Karyopherin Alpha 2 Promotes the Inflammatory Response in Rat Pancreatic Acinar Cells Via Facilitating NF-κB Activation.

Abstract

Activation of the transcription factor NF-κB and expression of pro-inflammatory mediators have been considered as major events of acute pancreatitis (AP). Karyopherin alpha 2 (KPNA2), a member of the importin α family, reportedly modulates p65 subcellular localization. This study aimed to investigate the expression and possible functions of KPNA2 in the AP cell and animal model, focusing on its association with NF-κB activation. An AP cell model was established with the cerulein-stimulated AR42J and isolated rat pancreatic acinar cells. The AP rat model was induced by the intraperitoneal injection of cerulein.
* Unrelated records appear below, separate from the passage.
(* ===== verification/MerkleBlock.v ===== *)
(** * Partial Merkle trees: [src/merkleblock.h], [src/merkleblock.cpp]

    The encoding of a subset of a block's transaction ids as a pruned tree
    ([TraverseAndBuild]) and its authenticated decoding ([TraverseAndExtract],
    [ExtractMatches]).  Node positions are 32-bit unsigned integers as in the code. *)

From S2P Require Import Prelude Params Merkle.


Record CPartialMerkleTree := mkPartialMerkleTree {
  nTransactions : Z;
  vBits : list bool;
  vHash : list uint256;
  fBad : bool;
}.

Section PartialMerkleTree.
Context (hash2 : uint256 -> uint256 -> uint256).

Definition CalcTreeWidth (nTransactions : Z) (height : nat) : Z :=
  Z.shiftr (u32 (nTransactions + Z.shiftl 1 (Z.of_nat height) - 1)) (Z.of_nat height).

Definition vec_at {A} (v : list A) (i : Z) : result fault A :=
  match v !! Z.to_nat i with Some x => Ok x | None => Err OutOfBounds end.

Fixpoint CalcHash (nTransactions : Z) (height : nat) (pos : Z) (vTxid : list uint256) : result fault uint256 :=
  match vTxid with
  | [] => Err AssertFailure
  | _ =>
    match height with
    | O => vec_at vTxid pos
    | S h =>
      hl ← CalcHash nTransactions h (u32 (pos * 2)) vTxid;
      hr ← (if u32 (pos * 2 + 1) <? CalcTreeWidth nTransactions h
               then CalcHash nTransactions h (u32 (pos * 2 + 1)) vTxid else Ok hl);
      Ok (hash2 hl hr)
    end
  end.

(** "determine whether this node is the parent of at least one matched txid" *)
Fixpoint parent_loop (n : nat) (p : Z) (vMatch : list bool) (fParentOfMatch : bool) : result fault bool :=
  match n with
  | O => Ok fParentOfMatch
  | S n => m ← vec_at vMatch p; parent_loop n (p + 1) vMatch (fParentOfMatch || m)
  end.

Definition parent_of_match (nTransactions : Z) (height : nat) (pos : Z) (vMatch : list bool) : result fault bool :=
  let first := u32 (Z.shiftl pos (Z.of_nat height)) in
  let last := Z.min (u32 (Z.shiftl (pos + 1) (Z.of_nat height))) nTransactions in
  parent_loop (Z.to_nat (last - first)) first vMatch false.

(** State: [vBits], [vHash]. *)
Fixpoint TraverseAndBuild (nTransactions : Z) (height : nat) (pos : Z) (vTxid : list uint256) (vMatch : list bool)
  (vBits : list bool) (vHash : list uint256) : result fault (list bool * list uint256) :=
  fParentOfMatch ← parent_of_match nTransactions height pos vMatch;
  let vBits := vBits ++ [fParentOfMatch] in
  match height with
  | S h =>
    if fParentOfMatch then
      let* (vBits, vHash) := TraverseAndBuild nTransactions h (u32 (pos * 2)) vTxid vMatch vBits vHash in
      if u32 (pos * 2 + 1) <? CalcTreeWidth nTransactions h
      then TraverseAndBuild nTransactions h (u32 (pos * 2 + 1)) vTxid vMatch vBits vHash
      else Ok (vBits, vHash)
    else
      x ← CalcHash nTransactions height pos vTxid; Ok (vBits, vHash ++ [x])
  | O => x ← CalcHash nTransactions height pos vTxid; Ok (vBits, vHash ++ [x])
  end.

(** [while (CalcTreeWidth(nHeight) > 1) nHeight++;] *)
Fixpoint height_loop (fuel : nat) (nTransactions : Z) (nHeight : nat) : result fault nat :=
  if CalcTreeWidth nTransactions nHeight >? 1 then
    match fuel with O => Err OutOfFuel | S fuel => height_loop fuel nTransactions (S nHeight) end
  else Ok nHeight.

(** The constructor from the ids of a block and the selected ones. *)
Definition build_tree (vTxid : list uint256) (vMatch : list bool) : result fault CPartialMerkleTree :=
  let n := u32 (Z.of_nat (length vTxid)) in
  nHeight ← height_loop 31 n O;
  let* (bits, hashes) := TraverseAndBuild n nHeight 0 vTxid vMatch [] [] in
  Ok {| nTransactions := n; vBits := bits; vHash := hashes; fBad := false |}.

Definition empty_tree : CPartialMerkleTree :=
  {| nTransactions := 0; vBits := []; vHash := []; fBad := true |}.

(** State threaded through [TraverseAndExtract]. *)
Record extract_state := mkExtract {
  nBitsUsed : nat;
  nHashUsed : nat;
  ex_vMatch : list uint256;
  ex_vnIndex : list Z;
  ex_bad : bool;
}.

Fixpoint TraverseAndExtract (t : CPartialMerkleTree) (height : nat) (pos : Z) (s : extract_state)
  : uint256 * extract_state :=
  match vBits t !! nBitsUsed s with
  | None => (uint256_zero, mkExtract (nBitsUsed s) (nHashUsed s) (ex_vMatch s) (ex_vnIndex s) true)
  | Some fParentOfMatch =>
    let s := mkExtract (S (nBitsUsed s)) (nHashUsed s) (ex_vMatch s) (ex_vnIndex s) (ex_bad s) in
    let stored :=
      match vHash t !! nHashUsed s with
      | None => (uint256_zero, mkExtract (nBitsUsed s) (nHashUsed s) (ex_vMatch s) (ex_vnIndex s) true)
      | Some hash =>
        if (height =? 0)%nat && fParentOfMatch
        then (hash, mkExtract (nBitsUsed s) (S (nHashUsed s)) (ex_vMatch s ++ [hash]) (ex_vnIndex s ++ [pos]) (ex_bad s))
        else (hash, mkExtract (nBitsUsed s) (S (nHashUsed s)) (ex_vMatch s) (ex_vnIndex s) (ex_bad s))
      end in
    match height with
    | O => stored
    | S h =>
      if negb fParentOfMatch then stored
      else
        let '(hl, s) := TraverseAndExtract t h (u32 (pos * 2)) s in
        if u32 (pos * 2 + 1) <? CalcTreeWidth (nTransactions t) h then
          let '(hr, s) := TraverseAndExtract t h (u32 (pos * 2 + 1)) s in
          let bad := if bool_decide (hr = hl) then true else ex_bad s in
          (hash2 hl hr, mkExtract (nBitsUsed s) (nHashUsed s) (ex_vMatch s) (ex_vnIndex s) bad)
        else (hash2 hl hl, s)
    end
  end.

(** [ExtractMatches]: the root (or null), [vMatch], [vnIndex] (appended to) and [fBad]. *)
Definition ExtractMatches (t : CPartialMerkleTree) (vnIndex : list Z)
  : result fault (uint256 * list uint256 * list Z * bool) :=
  let fail := Ok (uint256_zero, [], vnIndex, fBad t) in
  if nTransactions t =? 0 then fail
  else if nTransactions t >? GetMaxBlockWeight / MIN_TRANSACTION_WEIGHT then fail
  else if Z.of_nat (length (vHash t)) >? nTransactions t then fail
  else if (length (vBits t) <? length (vHash t))%nat then fail
  else
    nHeight ← height_loop 31 (nTransactions t) O;
    let '(root, s) := TraverseAndExtract t nHeight 0 (mkExtract O O [] vnIndex (fBad t)) in
    let root :=
      if ex_bad s then uint256_zero
      else if negb ((nBitsUsed s + 7) / 8 =? (length (vBits t) + 7) / 8)%nat then uint256_zero
      else if negb (nHashUsed s =? length (vHash t))%nat then uint256_zero
      else root in
    Ok (root, ex_vMatch s, ex_vnIndex s, ex_bad s).
End PartialMerkleTree.

(** The flag bits in the serialization: packed per 8 in a byte, least significant bit first. *)
Definition serialize_bits (vBits : list bool) : bytes :=
  foldl (fun vBytes p => alter (fun x => Z.lor x (Z.shiftl (Z.b2z (nth p vBits false)) (Z.of_nat (p mod 8)))) (p / 8)%nat vBytes)
    (replicate ((length vBits + 7) / 8)%nat 0) (seq 0 (length vBits)).
Definition deserialize_bits (vBytes : bytes) : list bool :=
  map (fun p => negb (Z.land (nth (p / 8) vBytes 0) (Z.shiftl 1 (Z.of_nat (p mod 8))) =? 0))
    (seq 0 (length vBytes * 8)).

(** ** Lemmas *)

Lemma width_lt N h pos :
  0 <= N < 2 ^ 31 -> (h <= 31)%nat -> 0 <= pos ->
  (pos <? CalcTreeWidth N h) = (pos * 2 ^ Z.of_nat h <? N).
Proof.
  intros HN Hh Hp. unfold CalcTreeWidth. rewrite Z.shiftl_1_l, Z.shiftr_div_pow2 by lia.
  assert (HP : 1 <= 2 ^ Z.of_nat h <= 2 ^ 31).
  { split; [|apply Z.pow_le_mono_r; lia]. change 1 with (2 ^ 0). apply Z.pow_le_mono_r; lia. }
  rewrite u32_id by (ranges; lia). apply eq_true_iff_eq. rewrite !Z.ltb_lt. split; intros H.
  - assert (Hle : pos + 1 <= (N + 2 ^ Z.of_nat h - 1) / 2 ^ Z.of_nat h) by lia.
    apply (Z.mul_le_mono_nonneg_r _ _ (2 ^ Z.of_nat h)) in Hle; [|lia].
    pose proof (Z.mul_div_le (N + 2 ^ Z.of_nat h - 1) (2 ^ Z.of_nat h) ltac:(lia)). lia.
  - apply Z.lt_le_trans with (pos + 1); [lia|]. apply Z.div_le_lower_bound; lia.
Qed.

Lemma width_gt_1 N h :
  0 <= N < 2 ^ 31 -> (h <= 31)%nat -> (CalcTreeWidth N h >? 1) = (2 ^ Z.of_nat h <? N).
Proof. intros HN Hh. by rewrite Z.gtb_ltb, width_lt, Z.mul_1_l by lia. Qed.

Lemma Zpow_nat (k : nat) : Z.of_nat (2 ^ k) = 2 ^ Z.of_nat k.
Proof. rewrite Nat2Z.inj_pow. done. Qed.

Lemma height_loop_spec fuel : forall n h,
  (1 <= n)%nat -> Z.of_nat n < 2 ^ 31 -> (31 - h <= fuel)%nat -> (h <= 31)%nat -> (2 ^ h < 2 * n)%nat ->
  exists R, height_loop fuel (Z.of_nat n) h = Ok R /\ (n <= 2 ^ R < 2 * n)%nat /\ (R <= 31)%nat.
Proof.
  induction fuel as [|fuel IH]; intros n h Hn Hmax Hf Hh H2; cbn [height_loop];
    rewrite width_gt_1, <- Zpow_nat by lia; destruct (Z.ltb_spec (Z.of_nat (2 ^ h)) (Z.of_nat n)) as [Hlt|Hge];
    try (exists h; splits; done || lia).
  - exfalso. assert (h = 31)%nat as -> by lia. rewrite Zpow_nat in Hlt. lia.
  - apply IH; try done; try lia.
    + assert (h <> 31)%nat by (intros ->; rewrite Zpow_nat in Hlt; lia). lia.
    + cbn [Nat.pow]. lia.
Qed.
The secretion of TNF-α, IL-6, and LDH was detected by ELISA kits and the production of NO using nitric oxide kit. Expression of KPNA2 was measured by RT-PCR and Western blot. Expression levels of IKKα, phosphorylation of p65, and total p65 were detected by Western blot. Co-localization of KPNA2 with p65 was observed by immunofluorescence assay. To determine the biological functions of KPNA2 in cerulein-induced inflammatory response, RNA interference was employed to knockdown KPNA2 expression in AR42J and isolated pancreatic acini cells. Cerulein stimulated KPNA2 expression and IL-6, TNF-α, NO, and LDH production in rat pancreatic acinar cells. Cerulein triggered the phosphorylation and nuclear translocation of NF-κB p65 subunit, indicating the NF-κB activation. The co-localization and nuclear accumulation of KPNA2 and p65 were detected in cerulein-treated cells. Knocking down KPNA2 hindered cerulein-induced nuclear transportation of p65 and alleviated the subsequent inflammatory response in rat pancreatic acinar cells. Additionally, KPNA2 expression was significantly up-regulated in cerulein-induced AP rat model. KPNA2-facilitated p65 nuclear translocation promotes NF-κB activation and inflammation in acute pancreatitis.